Some others in opposition
Fellow NLSIU graduate and current Yale LLM Gautam Bhatia argues in Outlook that “every once in a way, the highest Court in the land delivers a judgment that is both constitutionally preposterous, and morally egregious”, adding that Kaushal v Naz should end “upon the rubbish-heap of constitutional history”.
And Lawrence Liang, another NLS grad and Alternative Law Forum co-founder, provides advocate Siddharth Narain's strong analysis in Kafila, citing plenty of authority, of why he dissents with the Supreme Court’s reasoning, concluding: “The Indian Supreme Court has betrayed the values that the Delhi High Court judgment stood for – dignity, liberty, equality, non-discrimination, inclusiveness and constitutional morality.”
Centre for Policy Research president Pratap Bhanu Mehta simplifies the argument in the Express, saying that without the need to “throw about articles” and look into statutory history, it can be easily said that this was a case for letting go of judicial restraint in favour of protection of fundamental rights against the “Victorian” relic Section 377. “The court also displayed a howlingly limited moral imagination,” he added.

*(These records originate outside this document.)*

(* ===== verification/Policy.v ===== *)
(** * Policy: which outbound serves a request, and with which address
      (cmd/server/acl.go, cmd/server/private.go, cmd/server/outbound.go)

    [selectRoute] combines the access-control rules, the resolver and the filter for
    private destinations; [routedPacketConn] applies it per packet of a UDP stream.
    The decision function of the ACL engine is the one AclCompile.v proves [Lookup]
    to compute.  A destination is an address or a name with a port; the resolver and
    the system's lookup are functions from names to results, and
    [IP_String] stands for [net.IP.String].  [netip] predicates are written out. *)

From S2P Require Import Prelude GoStrings AclMatch AclCompile.
From Stdlib Require Import Btauto.
#[local] Open Scope string_scope.
#[local] Open Scope list_scope.
#[local] Open Scope Z_scope.

Module Policy.
Import AclMatch AclCompile.

(** ** Private addresses *)

Definition b4 (ip : IP) (i : nat) : Z := byteZ (nth i ip x00).

Definition is4 (ip : IP) : bool := len ip =? 4.
Definition is6 (ip : IP) : bool := len ip =? 16.

(** [addr.Unmap()] on the bytes of a [netip.Addr] *)
Definition Unmap (ip : IP) : IP := canon ip.

Definition all_zero (ip : bytes) : bool := forallb (fun b => byteZ b =? 0) ip.

Definition IsLoopback (ip : IP) : bool :=
  if is4 ip then b4 ip 0 =? 127 else is6 ip && all_zero (take 15 ip) && (b4 ip 15 =? 1).

Definition IsPrivate (ip : IP) : bool :=
  if is4 ip then
    (b4 ip 0 =? 10) || ((b4 ip 0 =? 172) && (Z.land (b4 ip 1) 240 =? 16)) || ((b4 ip 0 =? 192) && (b4 ip 1 =? 168))
  else is6 ip && (Z.land (b4 ip 0) 254 =? 252).

Definition IsUnspecified (ip : IP) : bool := (is4 ip || is6 ip) && all_zero ip.
(* ===== verification/Stats.v ===== *)
(** * Stats: traffic accounting and online devices
      (stats/registry.go, stats/stream.go)

    [Registry] keeps one [UserStat] per user id and one [StreamStats] per traced
    stream.  Both are shared: a session holds the pointer to its user's counters, a
    stream the one to its own record, so they live in heaps.  The connection ids of
    devices are an instance of RefTable.v.

    The main theorem is about billing: no byte counted by a live session is lost or
    reported twice, however reports with [Clear], reconnects and
    disconnects interleave. *)

From S2P Require Import Prelude GoStrings RefTable.
From stdpp Require Import gmultiset.
#[local] Open Scope string_scope.
#[local] Open Scope list_scope.
#[local] Open Scope Z_scope.

(** Addition on [int64] wraps around. *)
Definition int64 (z : Z) : Z := (z + 9223372036854775808) mod 18446744073709551616 - 9223372036854775808.

Module Stats.

Record sessionInfo := MkInfo { remote : string; started : Z }.

(** Sessions are told apart by identity. *)
Record UserStat := MkUser { u_ID : string; u_Tx : Z; u_Rx : Z; u_sessions : gmap nat sessionInfo }.

Inductive StreamState :=
  | StreamStateInitial | StreamStateHooking | StreamStateConnecting | StreamStateEstablished | StreamStateClosed.

Definition StreamState_String (s : StreamState) : string :=
  match s with
  | StreamStateInitial => "init"
  | StreamStateHooking => "hook"
  | StreamStateConnecting => "connect"
  | StreamStateEstablished => "estab"
  | StreamStateClosed => "closed"
  end.

Record StreamStats := MkStreamStats {
  authID : string; connID : Z; streamID : Z; initialTime : Z;
  state : StreamState; reqAddr : option string; tx : Z; rx : Z; lastActive : Z
}.

(** [Conn]: its id and the last stream number handed out *)
Record Conn := MkConn { c_id : Z; streamSeq : Z }.

Record Registry := MkRegistry {
  users : gmap string nat;
  ustats : list UserStat;
  streams : gset nat;
  sstats : list StreamStats;
  conns : RefTable.table Conn
}.
Lemma inp_act s x a : is_app a = true -> act (set_inp s x) a = set_inp (act s a) x.
Proof.
  intros Ha. unfold exec. change (held (set_inp s x) a) with (held s a). destruct (held s a); [done|].
  destruct a as [| | | |o|p| | |o|o k|o b|o|o err|o t now|o t now]; try done; cbn [run_op].
  - unfold recv_error. simpl. destruct (pc s); try done; apply inp_finish.
  - apply inp_open_start.
  - apply inp_open_next.
  - by rewrite inp_Close.
  - unfold synTimeout. simpl. destruct (synDone s); [|done]. by rewrite inp_Close.
  - unfold stream_Close. by rewrite inp_closeWithError.
  - unfold stream_Read. cbn [objs set_inp]. destruct (objs s !! o) as [st|]; [|done]. destruct (Pipe.read_begin (st_pipe st)); [done|].
    destruct (Pipe.writing (st_pipe st)) as [ws|]; [|done]. destruct (Pipe.wants_reader ws); [|done].
    destruct (Pipe.transfer ws k) as [d ws']. destruct (0 <? len d); [|done].
    exact (proj1 (inp_count (update_obj s o (fun st => set_pipe st (Pipe.set_writing (st_pipe st) (Some ws')))) x o (len d))).
  - unfold stream_Write. simpl. destruct (objs s !! o) as [st|]; [|done]. destruct (Deadline.closed _); [done|].
    destruct (dieErr st); [done|]. destruct (writeDataFrame ent (padding s) (w s) (st_id st) b) as [[w' n] e]. simpl.
    destruct (0 <? n); [|done]. exact (proj2 (inp_count (set_w s w') x o n)).
  - unfold HandshakeSuccess. simpl. destruct (objs s !! o) as [st|]; [|done]. destruct (_ && _); [|done].
    change (update_obj (set_inp s x) o set_reported) with (set_inp (update_obj s o set_reported) x). by rewrite inp_write.
  - unfold HandshakeFailure. simpl. destruct (objs s !! o) as [st|]; [|done]. destruct err as [text|]; [|done]. destruct (_ && _); [|done].
    change (update_obj (set_inp s x) o set_reported) with (set_inp (update_obj s o set_reported) x). by rewrite inp_write.
  - unfold stream_SetReadDeadline. simpl. destruct (objs s !! o) as [st|]; [|done]. by destruct (Pipe.SetReadDeadline (st_pipe st) t now).
Qed.

(** Turns that read nothing. *)
Lemma inp_recv s x : pc s <> Reading -> (forall h, pc s <> Payload h) -> recv (set_inp s x) = set_inp (recv s) x.
Proof.
  intros Hr Hp. unfold recv_step. cbn [pc set_inp]. destruct (pc s) as [|h|o|] eqn:Epc.
  - done.
  - by destruct (Hp h).
  - cbn [objs set_inp]. destruct (objs s !! o) as [st|]; [|exact (inp_loop_top (set_pc s Reading) x)].
    destruct (Pipe.writing (st_pipe st)) as [ws|]; [|exact (inp_loop_top (set_pc s Reading) x)]. destruct (_ || _); [|done].
    exact (inp_loop_top (set_pc (update_obj s o (fun st => set_pipe st (Pipe.set_writing (st_pipe st) None))) Reading) x).
  - done.
Qed.
Lemma data_of_psh id fs : Forall (is_psh id) fs -> data_of id fs = concat (map data fs).
Proof. induction 1 as [|f fs [Hc Hs] _ IH]; [done|]. simpl. by rewrite bool_decide_true, Hs, Z.eqb_refl, IH. Qed.

Lemma data_of_strip id fs : data_of id (strip_waste fs) = data_of id fs.
Proof.
  induction fs as [|f fs IH]; [done|]. unfold strip_waste in *. rewrite filter_cons. case_decide as Hc; simpl; [by rewrite IH|].
  rewrite bool_decide_false; [done|]. intros E. by rewrite E in Hc.
Qed.

(** What a log of calls on stream objects says of one object. *)
Abbreviation log := (list (nat * bytes)).

Definition said (l : log) (o : nat) : bytes := concat (map snd (filter (fun p => p.1 = o) l)).

Lemma said_snoc l o b o' : said (l ++ [(o, b)]) o' = said l o' ++ (if decide (o = o') then b else []).
Proof.
  unfold said. rewrite filter_app, map_app, concat_app. f_equal. rewrite filter_cons. simpl. case_decide; [|done]. simpl. by rewrite app_nil_r.
Qed.

(** ** Operations that pass no data *)

(** The frames they send: neither SYN nor PSH, and a padding scheme only if it is [raw]. *)
Definition quiet (raw : bytes) (f : frame) : Prop :=
  cmd f <> cmdPSH /\ cmd f <> cmdSYN /\ (cmd f = cmdUpdatePaddingScheme -> data f = raw).

Lemma data_of_quiet raw id fs : Forall (quiet raw) fs -> data_of id fs = [].
Proof. intros H. apply data_of_none. intros f Hf Hc. rewrite Forall_forall in H. by destruct (H f Hf). Qed.
(** No data of a stream the client has not opened yet. *)
Lemma no_data_yet raw n c s mc ms outc gsc outs gss id :
  link_inv raw n c s mc ms outc gsc outs gss -> streamId (ses c) < id -> (id ∉ ids (ses c)) /\ data_of id outc = [] /\ data_of id gsc = [].
Proof.
  intros I Hid. assert (id ∉ ids (ses c)) as Hni.
  { intros Hin. pose proof (li_cids _ _ _ _ _ _ _ _ _ _ I) as H. rewrite Forall_forall in H. specialize (H id Hin). simpl in H. lia. }
  split_and!; [done|apply data_of_none; intros f Hf Hc E..].
  - pose proof (li_cout _ _ _ _ _ _ _ _ _ _ I) as H. rewrite Forall_forall in H. apply Hni. rewrite <- E. apply (H f Hf). by right.
  - apply Hni. rewrite <- E. eapply sids_cids; [exact I|]. pose proof (li_sout _ _ _ _ _ _ _ _ _ _ I) as H. rewrite Forall_forall in H.
    assert (f ∈ outs) as Ho by (eapply (handled_elem s c ms mc outs gss outc gsc); [apply I|apply I|apply I|done|by right]). by apply (H f Ho).
Qed.

(** A SYN the server has not handled yet is of a stream it knows nothing of. *)
Lemma fresh_syn raw n c s mc ms outc gsc outs gss Gs f rest :
  link_inv raw n c s mc ms outc gsc outs gss -> strip_waste Gs = outc -> Gs = gss ++ f :: rest -> cmd f = cmdSYN ->
  (sid f ∉ ids (ses s)) /\ data_of (sid f) gss = [] /\ data_of (sid f) outs = [].
Proof.
  intros I Hs -> Hc. rewrite strip_waste_app in Hs. change (f :: rest) with ([f] ++ rest) in Hs. rewrite strip_waste_app, strip_waste_one in Hs by (by rewrite Hc).
  pose proof (li_syn _ _ _ _ _ _ _ _ _ _ I (strip_waste gss) f (strip_waste rest) (eq_sym Hs) Hc) as Hfirst.
  assert (sid f ∉ ids (ses s)) as Hni.
  { intros Hin. pose proof (li_sids _ _ _ _ _ _ _ _ _ _ I) as H. rewrite Forall_forall in H. destruct (H _ Hin) as (g & Hg & Hcg & E).
    apply (Hfirst g); [apply opening_strip; [by left|done]|by left|done]. }
  split_and!; [done|apply data_of_none; intros g Hg Hcg E..].
  - apply (Hfirst g); [apply opening_strip; [by right|done]|by right|done].
  - pose proof (li_sout _ _ _ _ _ _ _ _ _ _ I) as H. rewrite Forall_forall in H. destruct (H g Hg) as (_ & Hids & _). apply Hni. rewrite <- E. by apply Hids.
Qed.

(** No data comes for a stream before the client has registered it. *)
Lemma no_data_opening raw n c s mc ms outc gsc outs gss o id b :
  link_inv raw n c s mc ms outc gsc outs gss -> openCalls (ses c) !! o = Some (id, b) -> data_of id gsc = [].
Proof.
  intros I Ho. destruct (ok_open _ (ei_ok _ _ _ _ (li_c _ _ _ _ _ _ _ _ _ _ I)) o id b Ho) as [(st & Hst & Hid & _) _].
  pose proof (li_open _ _ _ _ _ _ _ _ _ _ I o ltac:(by rewrite Ho)) as Hw.
  destruct (handled_frames s c ms mc outs gss outc gsc) as (Gs & _ & _ & Hs & Hp); [apply I|apply I|apply I|].
  assert (data_of id outs = []) as Hout.
  { destruct (decide (id ∈ ids (ses s))) as [Hin|Hni].
    - unfold ids in Hin. apply list_elem_of_fmap in Hin as (sts & Es & (os & Hos)%list_elem_of_lookup).
      assert (said (wrote s) os = []) as Hws.
      { destruct (said (wrote s) os) eqn:E; [done|]. exfalso. apply (li_answer _ _ _ _ _ _ _ _ _ _ I os); [by rewrite E|].
        pose proof (prefix_data c s mc ms outc gsc outs gss o st os sts (li_c _ _ _ _ _ _ _ _ _ _ I) (li_s _ _ _ _ _ _ _ _ _ _ I)
          (li_cs _ _ _ _ _ _ _ _ _ _ I) Hst Hos ltac:(congruence)) as Hpre. rewrite Hw in Hpre. by apply prefix_nil_inv in Hpre. }
      destruct (sk_data _ _ _ _ (ei_spoke _ _ _ _ (li_s _ _ _ _ _ _ _ _ _ _ I)) os sts Hos) as [Hpre _].
      rewrite Hws, <- Es in Hpre. by apply prefix_nil_inv in Hpre.
    - apply data_of_none. intros f Hf Hc E. pose proof (li_sout _ _ _ _ _ _ _ _ _ _ I) as H. rewrite Forall_forall in H.
      destruct (H f Hf) as (_ & Hids & _). apply Hni. rewrite <- E. by apply Hids. }
  apply (data_of_prefix id) in Hp. rewrite <- (data_of_strip id Gs), Hs, Hout in Hp. by apply prefix_nil_inv in Hp.
Qed.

Harini Calamur stressed, in DNA that the Delhi high court’s reading down of Section 377 was the “only possible correct decision”. “On being asked about the contribution of natives to literature, [Lord Macualay’s] response was: ‘A single shelf of a good European library is worth the whole native literature of India and Arabia.’ It is this man’s pronouncements on sex and sexuality that have been upheld by the highest court in India,” she writes.
In the Supreme Court’s corner
For leaders of different religious groups, however, yesterday was a rare event where they found common ground to unite on, in support of homophobia, reported the DNA.
Former additional solicitor general of India KN Bhat, lawyer Prameela Nesargi support the technical correctness of yesterday’s judgment, talking to IBN Live.
A 2009 paper in the NUJS Law Review by the college’s former vice chancellor Prof MP Singh, argued for the constitutionality of section 377 (years before the Supreme Court delivered its verdict, obviously, and without making any value judgments about homosexuality). Singh concluded, after 20-odd pages of dense reasoning:
As stated in the beginning I have tried to examine the existing constitutional position vis-à-vis Section 377 of IPC without making any value judgments or taking sides. As I find it, the constitutional interpretation in Naz Foundation is not in line with the interpretation of the Constitution as established by the Supreme Court. As some of the issues decided in Naz Foundation conflict with large bench decisions of the Supreme Court up to seven judges, the Naz Foundation interpretation could be upheld as per practice and precedent of the Court only by a bench of not less than nine judges.
Towards the end I have also tried to suggest with some difficulty the possibility of reading down Section 377 by making it non-applicable to “consensual sexual acts between adults in private”.
As the matter is pending before the Supreme Court and the Supreme Court has enormous powers to devise appropriate procedures and remedies according to the requirement of each case instead of availing of the option of strong review of either upholding or invalidating Section 377 it could also exercise a weak form of review by asking the Parliament to re-examine Section 377 in the light of new developments in law as already suggested by the Law Commission. Though, of course, such a review assumes unconstitutionality of Section 377, the Supreme Court could do it without arriving at such a conclusion.